Evaluating the comprehension and accuracy of ChatGPT's responses to diabetes-related questions in Urdu compared to English

Seyreen Faisal; Tafiya Erum Kamran; Rimsha Khalid; Zaira Haider; Yusra Siddiqui; Nadia Saeed; Sunaina Imran; Romaan Faisal; Misbah Jabeen

doi:10.1177/20552076241289730

Evaluating the comprehension and accuracy of ChatGPT's responses to diabetes-related questions in Urdu compared to English

Digit Health. 2024 Oct 17:10:20552076241289730. doi: 10.1177/20552076241289730. eCollection 2024 Jan-Dec.

Authors

Seyreen Faisal¹, Tafiya Erum Kamran¹, Rimsha Khalid¹, Zaira Haider¹, Yusra Siddiqui¹, Nadia Saeed², Sunaina Imran¹, Romaan Faisal³, Misbah Jabeen⁴

Affiliations

¹ Shifa College of Medicine, Shifa Tameer-e-Millat University, Islamabad, Pakistan.
² Department of Internal Medicine, Shifa College of Medicine, Shifa Tameer-e-Millat University, Islamabad, Pakistan.
³ Islamabad Medical and Dental College, Shaheed Zulfiqar Ali Bhutto Medical University, Islamabad, Pakistan.
⁴ Department of Endocrinology, Shifa International Hospital, Islamabad, Pakistan.

Abstract

Introduction: Patients with diabetes require healthcare and information that are accurate and extensive. Large language models (LLMs) like ChatGPT herald the capacity to provide such exhaustive data. To determine (a) the comprehensiveness of ChatGPT's responses in Urdu to diabetes-related questions and (b) the accuracy of ChatGPT's Urdu responses when compared to its English responses.

Methods: A cross-sectional observational study was conducted. Two reviewers experienced in internal medicine and endocrinology graded 53 Urdu and English responses on diabetes knowledge, lifestyle, and prevention. A senior reviewer resolved discrepancies. Responses were assessed for comprehension and accuracy, then compared to English.

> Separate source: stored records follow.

(* ===== verification/Probe.v ===== *)
(** * Probe: the latency probe ([crates/core/examples/latency_probe.rs])

    Its arguments, the shuffle and the partition of the names, one query,
    the pool of bursts, and the figures it prints (as numbers). Pools are
    those of [Upstream]; sockets are answers. *)
From S2P Require Import Prelude Text Time Num IpAddr Dns Shadow Config Upstream Prng F64.

Definition TIMEOUT_MS : Z := 5000.
Definition CONCURRENT_BURSTS : Z := 4.
Definition TYPE_A : Z := 1.
Definition TYPE_AAAA : Z := 28.
Definition TYPE_HTTPS : Z := 65.
Definition QTYPES : list Z := [TYPE_A; TYPE_AAAA; TYPE_HTTPS].

(** [str::parse::<SocketAddr>()]: an address, a colon and a port, an IPv6
    address in brackets with perhaps a scope. *)
Definition read_char (c : Z) (s : list Z) : option (list Z) := match s with a :: r => if a =? c then Some r else None | [] => None end.
Definition read_port (s : list Z) : option (Z * list Z) :=
  s ← read_char c_colon s; read_number 10 (1 + len s) u16_max true s.
Definition read_scope (s : list Z) : list Z :=
  default s (s ← read_char c_percent s; snd <$> read_number 10 (1 + len s) u32_max true s).
Definition read_socket_addr_v4 (s : list Z) : option (SocketAddr * list Z) :=
  '(o, s) ← read_ipv4_addr s; '(port, s) ← read_port s; Some (mkSocketAddr (V4 o) port, s).
Definition read_socket_addr_v6 (s : list Z) : option (SocketAddr * list Z) :=
  s ← read_char c_lbracket s; '(g, s) ← read_ipv6_addr s; s ← read_char c_rbracket (read_scope s); '(port, s) ← read_port s;
  Some (mkSocketAddr (V6 g) port, s).
Definition parse_socket_addr (s : list Z) : option SocketAddr :=
  match (match read_socket_addr_v4 s with Some x => Some x | None => read_socket_addr_v6 s end) with
  | Some (addr, []) => Some addr
  | _ => None
  end.

(** ** Names: the shuffle and the shares *)

(** [items.swap(i, j)] panics out of range. *)
Definition swap {A} (items : list A) (i j : nat) : option (list A) :=
  x ← items !! i; y ← items !! j; Some (<[j := x]> (<[i := y]> items)).

(** [for i in (1..len).rev()], from [i] down. *)
Fixpoint shuffle_loop {A} (i : nat) (state : Z) (items : list A) : option (list A) :=
  match i with
  | O => Some items
  | S i' =>
      let state := xorshift state in
      items ← swap items i (Z.to_nat (state mod (Z.of_nat i + 1)));
      shuffle_loop i' state items
  end.
Definition SEED_MASK : Z := 11400714819323198485. (* 0x9E37_79B9_7F4A_7C15 *)
Definition shuffle {A} (items : list A) (seed : Z) : option (list A) :=
  shuffle_loop (length items - 1) (Z.lxor seed SEED_MASK) items.

(** [iter().skip(t).step_by(n)] *)
Fixpoint every {A} (wait n : nat) (l : list A) : list A :=
  match l with
  | [] => []
  | x :: l => match wait with O => x :: every (n - 1) n l | S wait => every wait n l end
  end.
Definition share {A} (n : nat) (names : list A) (t : nat) : list A := every 0 n (drop t names).
Definition per_target {A} (n : nat) (names : list A) : list (list A) := map (share n names) (seq 0 n).

(** [names.truncate(limit)] *)
Definition truncated {A} (names : list A) (limit : Z) : list A := if limit <? len names then take (Z.to_nat limit) names else names.

(** ** Figures *)
Definition percentile (sorted : list Duration) (p : f64) : option Duration :=
  match sorted with
  | [] => Some 0
  | _ => index sorted (Z.min (saturating_sub (f64_ceil (f64_mul (f64_of (len sorted)) p)) 1) (len sorted - 1))
  end.

Definition P50 : f64 := f64_lit 50 100.
Definition P90 : f64 := f64_lit 90 100.
Definition P95 : f64 := f64_lit 95 100.
Definition P99 : f64 := f64_lit 99 100.
Definition P999 : f64 := f64_lit 999 1000.

Record Sample := mkSample { sa_qtype : Z; sa_elapsed : Duration; sa_rcode : option Z }.
Record TypeStats := mkTypeStats { ts_qtype : Z; ts_n : Z; ts_ranks : list Duration }.
Record Stats := mkStats { ps_queries : Z; ps_failed : Z; ps_ranks : list Duration; ps_max : Duration; ps_types : list TypeStats }.

Definition answered_in (samples : list Sample) (keep : Sample -> bool) : list Duration :=
  merge_sort Z.le (map sa_elapsed (List.filter (fun s => keep s && bool_decide (is_Some (sa_rcode s))) samples)).

Definition print_stats (samples : list Sample) : option Stats :=
  let ok := answered_in samples (fun _ => true) in
  ranks ← mapM (percentile ok) [P50; P90; P95; P99; P999];
  types ← mapM (fun qtype =>
    let v := answered_in samples (fun s => sa_qtype s =? qtype) in
    ranks ← mapM (percentile v) [P50; P90; P99];
    Some (mkTypeStats qtype (len v) ranks)) QTYPES;
  Some (mkStats (len samples) (len samples - len ok) ranks (default 0 (last ok)) types).

(** ** One query *)
Definition fastrand_id (name_ascii : list Z) (qtype : Z) : Z :=
  fold_left (fun h b => ((h * 31) mod (u32_max + 1) + b) mod (u32_max + 1)) name_ascii qtype mod (u16_max + 1).

(** What the sockets of one UDP query do; [None]: an error or the timeout. *)
Record Wire := mkWire { w_bind : bool; w_connect : bool; w_send : bool; w_recv : option (list Z) }.

Section Probe.
Context `{HickoryOps} `{UpstreamOps} `{RcodeDisplay}.

Inductive Target := TPool (pool : UpstreamPool) | TUdp (addr : SocketAddr).

(** The receive buffer holds 4,096 bytes; the rest of a datagram is lost. *)
Definition udp_query (w : Wire) (msg : Message) : option Z :=
  if negb (w_bind w) then None else
  if negb (w_connect w) then None else
  bytes ← to_vec msg;
  if negb (w_send w) then None else
  reply ← w_recv w;
  resp ← from_vec (take (Z.to_nat 4096) reply);
  if msg_id (metadata resp) =? msg_id (metadata msg) then Some (response_code (metadata resp)) else None.

Definition probe_message (name : Name) (qtype : Z) : Message :=
  set_meta (add_query (message_new (fastrand_id (name_to_ascii name) qtype) MQuery OpQuery) (mkQuery name qtype CLASS_IN)) (with_rd true).

(** What the world does to one query: the answers of the pool's tasks in
    the order they arrive, the sockets, and the time it takes. *)
Record Weather := mkWeather { we_arrivals : list (Message + list Z); we_wire : Wire; we_elapsed : Duration }.

Definition target_query (t : Target) (w : Weather) (name : Name) (qtype : Z) : Sample :=
  let msg := probe_message name qtype in
  let rcode := match t with
               | TPool pool => match fst (resolve pool msg (we_arrivals w)) with inl resp => Some (response_code (metadata resp)) | inr _ => None end
               | TUdp _ => udp_query (we_wire w) msg
               end in
  mkSample qtype (we_elapsed w) rcode.

(** ** Bursts

    [main] takes a permit for each name before it spawns the name's task,
    and a task gives its permit back when its three answers are there. *)
Record Bursts := mkBursts { bu_todo : list Name; bu_free : Z; bu_running : list Name; bu_done : list Name }.
Definition bursts_start (names : list Name) (concurrency : Z) : Bursts := mkBursts names concurrency [] [].

Inductive burst_step : Bursts -> Bursts -> Prop :=
| burst_spawn n names free running finished :
    0 < free -> burst_step (mkBursts (n :: names) free running finished) (mkBursts names (free - 1) (running ++ [n]) finished)
| burst_finish names free before n after finished :
    burst_step (mkBursts names free (before ++ n :: after) finished) (mkBursts names (free + 1) (before ++ after) (finished ++ [n])).

(** The samples, in the order the tasks are awaited: by name. *)
Definition burst_samples (t : Target) (weather : Name -> Z -> Weather) (names : list Name) : list Sample :=
  concat (map (fun name => map (fun qtype => target_query t (weather name qtype) name qtype) QTYPES) names).

(** ** Arguments *)
Record Opts := mkOpts { o_names : option (list Z); o_seed : Z; o_limit : Z; o_concurrency : Z; o_targets : list (list Z) }.
Definition opts_default : Opts := mkOpts None 1 usize_max CONCURRENT_BURSTS [].

(** [None] is [usage()]: the process exits with 2. *)
Fixpoint parse_args (o : Opts) (args : list (list Z)) : option Opts :=
  match args with
  | [] => Some o
  | arg :: rest =>
      if str_eqb arg (lit "--names") then
        match rest with
        | [] => Some (mkOpts None (o_seed o) (o_limit o) (o_concurrency o) (o_targets o))
        | v :: rest => parse_args (mkOpts (Some v) (o_seed o) (o_limit o) (o_concurrency o) (o_targets o)) rest
        end
      else if str_eqb arg (lit "--seed") then
        match rest with
        | [] => None
        | v :: rest => n ← parse_uint u64_max v; parse_args (mkOpts (o_names o) n (o_limit o) (o_concurrency o) (o_targets o)) rest
        end
      else if str_eqb arg (lit "--limit") then
        match rest with
        | [] => None
        | v :: rest => n ← parse_uint usize_max v; parse_args (mkOpts (o_names o) (o_seed o) n (o_concurrency o) (o_targets o)) rest
        end
      else if str_eqb arg (lit "--concurrency") then
        match rest with
        | [] => None
        | v :: rest => n ← parse_uint usize_max v; parse_args (mkOpts (o_names o) (o_seed o) (o_limit o) n (o_targets o)) rest
        end
      else if starts_with (lit "pool:") arg || starts_with (lit "udp:") arg
      then parse_args (mkOpts (o_names o) (o_seed o) (o_limit o) (o_concurrency o) (o_targets o ++ [arg])) rest
      else None
  end.

Inductive Fatal := Usage | Panicked (why : list Z).

Definition probe_config (urls : list Z) : UpstreamConfig :=
  mkUpstreamConfig (split 44 urls) [V4 [8; 8; 8; 8]; V4 [9; 9; 9; 9]] TIMEOUT_MS [] DEFAULT_CONNECT_BUDGET.

(** [connect] is [UpstreamPool::new]. *)
Definition build_target (connect : UpstreamConfig -> UpstreamPool + UpstreamError) (spec : list Z) : Target + Fatal :=
  match strip_prefix (lit "pool:") spec with
  | Some urls => match connect (probe_config urls) with inl pool => inl (TPool pool) | inr _ => inr (Panicked spec) end
  | None =>
      match strip_prefix (lit "udp:") spec with
      | Some addr => match parse_socket_addr addr with Some a => inl (TUdp a) | None => inr (Panicked spec) end
      | None => inr Usage
      end
  end.

Fixpoint build_targets (connect : UpstreamConfig -> UpstreamPool + UpstreamError) (specs : list (list Z)) : list (list Z * Target) + Fatal :=
  match specs with
  | [] => inl []
  | spec :: specs =>
      match build_target connect spec with
      | inr f => inr f
      | inl t => match build_targets connect specs with inr f => inr f | inl ts => inl ((spec, t) :: ts) end
      end
  end.

(** The names of the file: its candidates, and those that are names. *)
Definition candidates (raw : list Z) : list (list Z) :=
  List.filter (fun l => negb (bool_decide (l = [])) && negb (starts_with [c_hash] l)) (map trim (lines raw)).
Definition read_names (raw : list Z) : list Name * Z :=
  let names := omap (fun l => name_from_ascii (l ++ [c_dot])) (candidates raw) in
  (names, len (candidates raw) - len names).

(** What [main] sets up before it measures: the targets, each with its
    share of the names. *)
Definition prepare (read : list Z -> list Z + list Z) (connect : UpstreamConfig -> UpstreamPool + UpstreamError) (args : list (list Z))
    : list ((list Z * Target) * list Name) + Fatal :=
  match parse_args opts_default args with
  | None => inr Usage
  | Some o =>
      match o_names o with
      | None => inr Usage
      | Some path =>
          if bool_decide (o_targets o = []) then inr Usage else
          match read path with
          | inr e => inr (Panicked (lit "cannot read " ++ path ++ lit ": " ++ e))
          | inl raw =>
              match shuffle (fst (read_names raw)) (o_seed o) with
              | None => inr (Panicked [])
              | Some names =>
                  match build_targets connect (o_targets o) with
                  | inr f => inr f
                  | inl targets => inl (combine targets (per_target (length targets) (truncated names (o_limit o))))
                  end
              end
          end
      end
  end.
End Probe.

Results: Among the Urdu responses generated, only two of 53 (3.8%) questions were graded as comprehensive, and five of 53 (9.4%) were graded as correct but inadequate. We found that 25 of 53 (47.2%) questions were graded as mixed with correct and incorrect/outdated data, the most significant proportion of responses being graded as such. When considering the comparison of response scale grading the comparative accuracy of Urdu and English responses, no Urdu response (0.0%) was considered to have more accuracy than English. Most of the Urdu responses were found to have an accuracy less than that of English, an overwhelming majority of 49 of 53 (92.5%) responses.

Conclusion: We found that although the ability to retrieve such information about diabetes is impressive, it can merely be used as an adjunct instead of a solitary source of information. Further work must be done to optimize Urdu responses in medical contexts to approximate the boundless potential it heralds.

Keywords: Artificial intelligence; chronic disease management; health communication; patient education as a topic; telemedicine.